La Secretaría de Salud, a través del Centro Nacional para la Prevención y Control del VIH y el Sida (Censida), exhortó a la población mayor de 18 años a realizarse pruebas voluntarias de detección de hepatitis C, como una estrategia fundamental para lograr un diagnóstico oportuno y evitar complicaciones graves asociadas a esta enfermedad.
De acuerdo con el comunicado oficial, la realización de pruebas voluntarias permite identificar la infección en etapas tempranas, lo que facilita el acceso a tratamiento adecuado y contribuye a prevenir padecimientos como cirrosis hepática o cáncer de hígado.
La hepatitis C es una infección viral que afecta el hígado y que, en la mayoría de los casos, puede evolucionar de manera silenciosa durante años, ya que muchas personas no presentan síntomas en fases iniciales. Sin tratamiento, esta enfermedad puede volverse crónica y generar daño hepático progresivo.

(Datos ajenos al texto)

(** Three descriptors, whether the calls succeed or not. *)
Definition dup_thrice (file : Z) : Kern vfs unit :=
  init_dup file;; init_dup file;; init_dup file;; mret tt.

Definition console_on_rootfs (name : Z) : Kern vfs bool :=
  file ← filp_open name O_RDWR 0;
  match file with
  | inl _ => mret false
  | inr file => dup_thrice file;; fput file;; mret true
  end.

(** [kernel_init_freeable], up to the console and behind it.  The warning of
    [console_on_rootfs] is printed by [find_early_init], since the log is boot state and
    the files are not. *)
Definition freeable_setup : Boot unit :=
  modify (fun s => s <| gfp_allowed_mask := GFP_BITS_MASK |>);;
  run "set_mems_allowed";;
  modify (fun s => s <| cad_pid := task_pid_current |>);;
  run_all ["smp_prepare_cpus"; "workqueue_init"; "init_mm_internals"; "rcu_init_tasks_generic"];;
  do_pre_smp_initcalls;;
  run_all ["lockup_detector_init"; "smp_init"; "sched_init_smp"; "workqueue_init_topology"; "padata_init";
           "page_alloc_init_late"];;
  do_basic_setup;;
  run_all ["kunit_run_all_tests"; "wait_for_initramfs"].
Definition find_early_init (console : bool) : Boot unit :=
  (if console then mret tt else printk "Warning: unable to open an initial console.");;
  cmd ← gets ramdisk_execute_command;
  path ← c_string cmd;
  r ← init_eaccess path;
  (if truthy r then modify (fun s => s <| ramdisk_execute_command := 0 |>);; run "prepare_namespace" else mret tt);;
  run "integrity_load_keys".

Definition kernel_init_freeable : Kern machine unit :=
  on_boot freeable_setup;;
  opened ← on_vfs (console_on_rootfs (literal "/dev/console"));
  on_boot (find_early_init opened).

(** [kernel_init], from [async_synchronize_full()] to [do_sysctl_args()]. *)
Definition finish_boot : Boot unit :=
  run "async_synchronize_full";;
  set_system_state SYSTEM_FREEING_INITMEM;;
  run_all ["kprobe_free_init_mem"; "ftrace_free_init_mem"; "kgdb_free_init_mem"; "exit_boot_config"; "free_initmem"];;
  mark_readonly;;
  run "pti_finalize";;
  set_system_state SYSTEM_RUNNING;;
  run_all ["numa_default_policy"; "rcu_end_inkernel_boot"; "do_sysctl_args"].
(** ** The boot configuration *)
Definition config_text : list Z := bytes_of "kernel.quiet".
Definition ramdisk : list Z :=
  bytes_of "disk" ++ config_text ++ le_bytes 4 12 ++ le_bytes 4 (xbc_calc_checksum config_text) ++ BOOTCONFIG_MAGIC ++ [0; 0].
Definition ramdisk_state : boot :=
  (boot_state (write_bytes ∅ 5000 ramdisk)) <| initrd_start := 5000 |> <| initrd_end := 5000 + Z.of_nat (length ramdisk) |>.
Lemma bootconfig_found_exactly_witness :
  get_boot_config_from_initrd ramdisk_state = Done (Some (5004, 12)) (ramdisk_state <| initrd_end := 5004 |>).
Proof.
  refine (bootconfig_found_exactly ramdisk_state (bytes_of "disk") config_text (xbc_calc_checksum config_text) [0; 0] _ _ _ _ _ _ _);
    [apply bytes_at_write|reflexivity|cbn; lia|vm_compute; reflexivity|apply u32_range|unfold is_u32; cbn; lia|cbn; lia].
Defined.

Lemma make_cmdline_complete_witness :
  wp (xbc_make_cmdline (bytes_of "kernel")) (fun p s' =>
    if p =? 0 then memblock_find powered_on 39 = 0 /\ b_mem s' = b_mem powered_on
    else str_at (b_mem s') p (bytes_of "root=" ++ [34] ++ bytes_of "/dev/sda1" ++ [34] ++ bytes_of " root=" ++ [34] ++ bytes_of "/dev/sdb1" ++ [34] ++ bytes_of " quiet ") /\
         b_mem powered_on ⊆ b_mem s') powered_on.
Proof.
  refine (make_cmdline_complete powered_on (bytes_of "kernel") _ _ _); [discriminate|cbn; lia|repeat constructor; discriminate].
Defined.

(** ** The command lines *)
Definition lines_state : boot :=
  (boot_state (place (literals ++ [(1000, bytes_of "quiet -- -v"); (400, bytes_of "debug "); (450, bytes_of "-q ")]) ∅))
    <| extra_command_line := 400 |> <| extra_init_args := 450 |> <| initargs_offs := 9 |>.
Lemma command_lines_exact_witness :
  wp (setup_command_line 1000) (fun _ s' =>
    let saved := bytes_of "debug quiet -- -q  -v" in
    b_mem lines_state ⊆ b_mem s' /\ str_at (b_mem s') (static_command_line s') (bytes_of "debug quiet -- -v") /\
    str_at (b_mem s') (saved_command_line s') saved /\
    saved_command_line_len s' = u32 (Z.of_nat (length saved))) lines_state.
Proof.
  refine (command_lines_exact lines_state 1000 (bytes_of "quiet -- -v") (bytes_of "quiet -- -v") (bytes_of "debug ") (bytes_of "-q ") _ _ _ _ _ _ _);
    [apply cstring_str; vm_compute; reflexivity|apply cstring_str; vm_compute; reflexivity|cbn; lia
    |right; split; [cbn; lia|apply cstring_str; vm_compute; reflexivity]
    |right; split; [cbn; lia|apply cstring_str; vm_compute; reflexivity]|cbn; lia|exact end_memblock_always].
Defined.

Definition unknown_state : boot :=
  (boot_state (place (literals ++ [(300, bytes_of "single"); (320, bytes_of "splash=on")]) ∅))
    <| argv_init := [100; 300; 0; 0; 0; 0] |> <| envp_init := [105; 112; 320; 0; 0; 0] |>.
Lemma unknown_options_printed_witness :
  let txt := bytes_of " single splash=on" in
  wp print_unknown_bootoptions (fun _ s' => b_mem s' = b_mem unknown_state /\
    b_trace s' = notice_events unknown_state txt ++ b_trace unknown_state) unknown_state.
Proof.
  refine (unknown_options_printed unknown_state 100 [300] [bytes_of "single"] [105; 112] [320] [bytes_of "splash=on"] _ _ _ _ _ _ _ _);
    [reflexivity|apply Forall2_cons; split; [split; [lia|apply cstring_str; vm_compute; reflexivity]|constructor]|cbn; lia|reflexivity|reflexivity
    |apply Forall2_cons; split; [split; [lia|apply cstring_str; vm_compute; reflexivity]|constructor]|cbn; lia|reflexivity].
Defined.

(** ** Initcalls *)
Definition blacklist_state : boot := boot_state (place (literals ++ [(300, bytes_of "slow_probe,other")]) ∅).
Lemma blacklist_exact_witness : exists m' bufs,
  let s' := blacklisting blacklist_state m' bufs in
  initcall_blacklist 300 blacklist_state = Done 1 s' /\ kept_outside 300 17 (b_mem blacklist_state) m' /\
  initcall_blacklisted 41 s' = Done true s'.
Proof.
  refine (blacklist_exact blacklist_state 300 (bytes_of "slow_probe,other") [] 41 _ _ _ _);
    [exact end_memblock_always|apply cstring_str; vm_compute; reflexivity|lia|constructor].
Defined.

Definition initcall_state : boot :=
  (boot_state (place (literals ++ [(300, bytes_of "slow_probe"); (1000, bytes_of "quiet single")]) ∅))
    <| blacklisted_initcalls := [300] |> <| saved_command_line := 1000 |> <| saved_command_line_len := 12 |>.

(** Level 4 has one initcall less, the one on the blacklist. *)
Example level_4 :
  level_events [bytes_of "slow_probe"] 1 [] 4 = [Parsing "subsys" []; InitLevel "subsys"; InitCall 42 1 false].
Proof. reflexivity. Qed.

(** ** Parsing, and the first process *)
Definition parse_state : boot :=
  (boot_state (place (literals ++ [(1000, bytes_of "root=/dev/sda1 a b c d e -- -v"); (450, bytes_of "-q")]) ∅))
    <| static_command_line := 1000 |> <| extra_init_args := 450 |>.
Lemma parsing_is_safe_witness : wp parse_boot_args (fun _ s' => boot_inv [] s') parse_state.
Proof.
  refine (parsing_is_safe parse_state (bytes_of "root=/dev/sda1 a b c d e -- -v") (bytes_of "-q") _ _ _ _ _);
    [cbn; lia|cbn; lia|apply cstring_str; vm_compute; reflexivity
    |constructor; [apply cstring_str; vm_compute; reflexivity|constructor]|apply arrays_b_true; vm_compute; reflexivity].
Defined.


Definition init_names : list (list Z) := [bytes_of "/init"; bytes_of "/sbin/init"; bytes_of "/etc/init"; bytes_of "/bin/init"; bytes_of "/bin/sh"].
Lemma first_working_init_runs_witness :
  wp start_init (fun r s' => r = 0 /\ milestones s' = milestones powered_on ++
    (attempt (argv_init powered_on) (envp_init powered_on) <$> zip [280; 200; 220; 240; 260] init_names)) powered_on.
Proof.
  assert (inits powered_on = [280; 200; 220; 240; 260]) as Hi by reflexivity.
  assert (until_works sample_exec (zip [280; 200; 220; 240; 260] init_names) = Some (zip [280; 200; 220; 240; 260] init_names)) as Hw by reflexivity.
  assert (starts sample_exec (argv_init powered_on) (envp_init powered_on) start_init (zip (inits powered_on) init_names) powered_on) as Hs.
  { apply (first_working_init_runs sample_exec powered_on init_names); [apply boot_b_true; vm_compute; reflexivity|reflexivity|].
    rewrite Hi. repeat (apply Forall2_cons; split; [split; [lia|apply cstring_str; vm_compute; reflexivity]|]). constructor. }
  unfold starts in Hs. rewrite Hi, Hw in Hs. exact Hs.
Defined.

Definition fresh_vfs : vfs := sample_vfs <| v_fdt := ∅ |>.
Lemma fresh_vfs_wf : vfs_wf fresh_vfs.
Proof.
  destruct sample_vfs_wf as [Hk Hc Ht Hl Hi Hm Hd Hpa Hn Hf].
  refine (Build_vfs_wf fresh_vfs Hk Hc _ _ Hi Hm Hd Hpa _ Hf).
  - intros fd p Hp. change ((∅ : gmap Z Z) !! fd = Some p) in Hp. by apply lookup_empty_Some in Hp.
  - intros p [Hp|Hp]; by apply not_elem_of_nil in Hp.
  - intros p Hp. by apply not_elem_of_nil in Hp.
Qed.
Lemma console_becomes_stdio_witness :
  wp (console_on_rootfs 4002) (fun ok s' => vfs_wf s' /\ v_held s' = v_held fresh_vfs /\ console_streams 4002 fresh_vfs (v_fdt s') /\
    ok = (if filp_open 4002 O_RDWR 0 fresh_vfs is Done (inr _) _ then true else false)) fresh_vfs.
Proof. exact (console_becomes_stdio fresh_vfs 4002 fresh_vfs_wf). Defined.

(** ** From the first thread to the shell *)
Definition launch_state : boot :=
  (boot_state (place (literals ++ [(300, bytes_of "slow_probe"); (8000, bytes_of "quiet single"); (8100, bytes_of "single")]) ∅))
    <| argv_init := [100; 8100; 0; 0; 0; 0] |> <| blacklisted_initcalls := [300] |> <| saved_command_line := 8000 |>
    <| saved_command_line_len := 12 |> <| kthreadd_done := true |> <| system_state := SYSTEM_SCHEDULING |>.
Lemma launch_state_ok : launch (b_mem launch_state) (bytes_of "quiet single") [bytes_of "slow_probe"] (bytes_of "/init") launch_state.
Proof.
  split; try done; try (apply cstring_str; vm_compute; reflexivity).
  - intros x c Hx. assert (map_Forall (fun k _ => boot_section k = false) (b_mem launch_state)) as Hm by (apply (bool_decide_unpack _); vm_compute; exact I).
    exact (Hm x c Hx).
  - apply Forall2_cons. split; [apply cstring_str; vm_compute; reflexivity|constructor].
  - apply boot_b_true. vm_compute. reflexivity.
Qed.
(** The last four lines of [runDiagnosis]. *)
Definition endDiagnosis (apiDiagnosis : json) (l : Live) : Live :=
  with_app
    {| currentScreen := "results"; user := user (app l);
       diagnosisCredits := (diagnosisCredits (app l) - 1)%Z;
       vehicleData := vehicleData (app l);
       diagnosis := Some apiDiagnosis;
       isAnalyzing := false;
       analysisSteps := analysisSteps (app l);
       authMode := authMode (app l); authData := authData (app l) |} l.

(** The results screen's back button, which also clears the symptoms
    and makes three new step objects. *)
Definition resetDiagnosis (l : Live) : Live :=
  {| app := newDiagnosis (app l); symptomText := "";
     objects := (objects l ++ [fresh_steps])%list;
     held := List.length (objects l); tasks := tasks l |}.

Definition drop_task (i : nat) (l : Live) : Live :=
  {| app := app l; symptomText := symptomText l; objects := objects l;
     held := held l; tasks := delete i (tasks l) |}.

Definition set_task (i : nat) (t : Task) (l : Live) : Live :=
  {| app := app l; symptomText := symptomText l; objects := objects l;
     held := held l; tasks := <[i := t]> (tasks l) |}.

Definition with_vehicle (vd : Prototype.VehicleData) (l : Live) : Live :=
  with_app (setVehicleData vd (app l)) l.

Definition with_auth (mode : string) (data : AuthData) (l : Live) : Live :=
  with_app (setAuth mode data (app l)) l.

Section Live.

Variable JSON_parse : string -> option json.

(** The state after an event, or [None] when the screen shown does not
    offer it or the task is not there. *)
Definition step (e : Event) (l : Live) : option Live :=
  let a := app l in
  match e with
  | ClickLoginTab =>
      if on_screen "auth" l then Some (with_auth "login" (authData a) l)
      else None
  | ClickSignupTab =>
      if on_screen "auth" l then Some (with_auth "signup" (authData a) l)
      else None
  | TypeName s =>
      if on_screen "auth" l && String.eqb (authMode a) "signup"
      then Some (with_auth (authMode a)
                   {| auth_email := auth_email (authData a);
                      auth_password := auth_password (authData a);
                      auth_name := s |} l)
      else None
  | TypeEmail s =>
      if on_screen "auth" l
      then Some (with_auth (authMode a)
                   {| auth_email := s;
                      auth_password := auth_password (authData a);
                      auth_name := auth_name (authData a) |} l)
      else None
  | TypePassword s =>
      if on_screen "auth" l
      then Some (with_auth (authMode a)
                   {| auth_email := auth_email (authData a);
                      auth_password := s;
                      auth_name := auth_name (authData a) |} l)
      else None
  | ClickAuth =>
      if on_screen "auth" l then Some (with_app (handleAuth a) l) else None
  | ClickLogout =>
      if on_screen "home" l
      then Some (with_app (userEffect (handleLogout a)) l)
      else None
  | ClickStart =>
      if on_screen "home" l then Some (with_app (startDiagnosis a) l)
      else None
  | ClickGetCredits =>
      if on_screen "home" l && (diagnosisCredits a =? 0)%Z
      then Some (with_app (with_screen "pricing" a) l)
      else None
  | ClickPricingBack =>
      if on_screen "pricing" l then Some (with_app (with_screen "home" a) l)
      else None
  | ClickPurchase p =>
      if on_screen "pricing" l
      then Some {| app := a; symptomText := symptomText l;
                   objects := objects l; held := held l;
                   tasks := (tasks l ++ [Payment p])%list |}
      else None
  | ClickVehicleBack =>
      if on_screen "vehicle" l then Some (with_app (with_screen "home" a) l)
      else None
  | ClickYear y =>
      if on_screen "vehicle" l && bool_decide (y ∈ years)
      then Some (with_vehicle
                   {| Prototype.year := y;
                      Prototype.make := Prototype.make (vehicleData a);
                      Prototype.model := Prototype.model (vehicleData a) |} l)
      else None
  | ClickMake m =>
      if on_screen "vehicle" l && bool_decide (m ∈ take 6 makes)
      then Some (with_vehicle
                   {| Prototype.year := Prototype.year (vehicleData a);
                      Prototype.make := m; Prototype.model := "" |} l)
      else None
  | ClickModel m =>
      if on_screen "vehicle" l
         && bool_decide (m ∈ models_of (Prototype.make (vehicleData a)))
      then Some (with_vehicle
                   {| Prototype.year := Prototype.year (vehicleData a);
                      Prototype.make := Prototype.make (vehicleData a);
                      Prototype.model := m |} l)
      else None
  | ClickContinue =>
      if on_screen "vehicle" l
         && negb (String.eqb (Prototype.year (vehicleData a)) "")
         && negb (String.eqb (Prototype.make (vehicleData a)) "")
         && negb (String.eqb (Prototype.model (vehicleData a)) "")
      then Some (with_app (with_screen "symptoms" a) l)
      else None
  | ClickSymptomsBack =>
      if on_screen "symptoms" l
      then Some (with_app (with_screen "vehicle" a) l)
      else None
  | TypeSymptom s =>
      if on_screen "symptoms" l
      then Some {| app := a; symptomText := s; objects := objects l;
                   held := held l; tasks := tasks l |}
      else None
  | ClickDiagnose =>
      if on_screen "symptoms" l && negb (String.eqb (symptomText l) "")
      then Some (beginDiagnosis l)
      else None
  | ClickNew =>
      if on_screen "results" l then Some (resetDiagnosis l) else None
  | TimerFires i =>
      match tasks l !! i with
      | Some (Payment p) =>
          Some (drop_task i (with_app (handlePurchase p a) l))
      | _ => None
      end
  | WaitEnds i =>
      match tasks l !! i with
      | Some (Diagnosing vd g n) =>
          if (n <? 3)%nat
          then Some (set_task i (Diagnosing vd g (S n)) (markStep g n l))
          else None
      | _ => None
      end
  | ReplyArrives i net =>
      match tasks l !! i with
      | Some (Diagnosing vd g n) =>
          if (n =? 3)%nat then
            match Prototype.performAIDiagnosis JSON_parse vd net with
            | Ok apiDiagnosis =>
                Some (drop_task i (endDiagnosis apiDiagnosis l))
            | Throw _ => Some (drop_task i l)
            end
          else None
      | _ => None
      end
  end.

(** The state after the events, in order, when each is offered. *)
Fixpoint run (events : list Event) (l : Live) : option Live :=
  match events with
  | [] => Some l
  | e :: rest =>
      match step e l with
      | Some l' => run rest l'
      | None => None
      end
  end.

(** The same for a user who does nothing while a simulated payment is
    pending. *)
Definition step_patiently (e : Event) (l : Live) : option Live :=
  if is_click e && existsb is_payment (tasks l) then None else step e l.

Fixpoint run_patiently (events : list Event) (l : Live) : option Live :=
  match events with
  | [] => Some l
  | e :: rest =>
      match step_patiently e l with
      | Some l' => run_patiently rest l'
      | None => None
      end
  end.

End Live.

(** What every event keeps, in whatever order events come: the results
    screen has a report to show, and the analysis flag is up only while
    a diagnosis is pending. *)
Definition live_invariant (l : Live) : Prop :=
  (currentScreen (app l) = "results" -> exists d, diagnosis (app l) = Some d)
  /\ (isAnalyzing (app l) = true -> existsb is_diagnosing (tasks l) = true).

Especialistas de Censida señalan que las recomendaciones internacionales sugieren que toda persona adulta se realice al menos una prueba de detección en su vida, y con mayor frecuencia en aquellos grupos con factores de riesgo, como personas que han tenido contacto con sangre contaminada, usuarios de drogas inyectables, personas con VIH, quienes se han realizado tatuajes o perforaciones sin medidas adecuadas de higiene, o quienes recibieron transfusiones sanguíneas antes de 1995.
Asimismo, se destaca que las pruebas para detectar hepatitis C son sencillas y generalmente se realizan en dos etapas: una prueba inicial de anticuerpos y, en caso de resultar reactiva, una prueba confirmatoria mediante técnicas moleculares. Estas pruebas están disponibles en unidades de salud y pueden realizarse de manera gratuita en el sistema público.
En cuanto al tratamiento, los avances médicos han permitido el desarrollo de medicamentos antivirales altamente eficaces, con tasas de curación superiores al 95 por ciento y esquemas terapéuticos de corta duración, que oscilan entre dos y tres meses.
El organismo también subraya la importancia de fomentar la prevención y la educación en salud, ya que la principal vía de transmisión del virus es el contacto con sangre infectada, aunque también puede ocurrir por transmisión sexual o de madre a hijo durante el embarazo.
Finalmente, Censida enfatiza que la eliminación de la hepatitis C como problema de salud pública es un objetivo alcanzable si se fortalecen las acciones de detección, diagnóstico y tratamiento oportuno, así como la concientización de la población sobre la importancia de realizarse pruebas, incluso en ausencia de síntomas.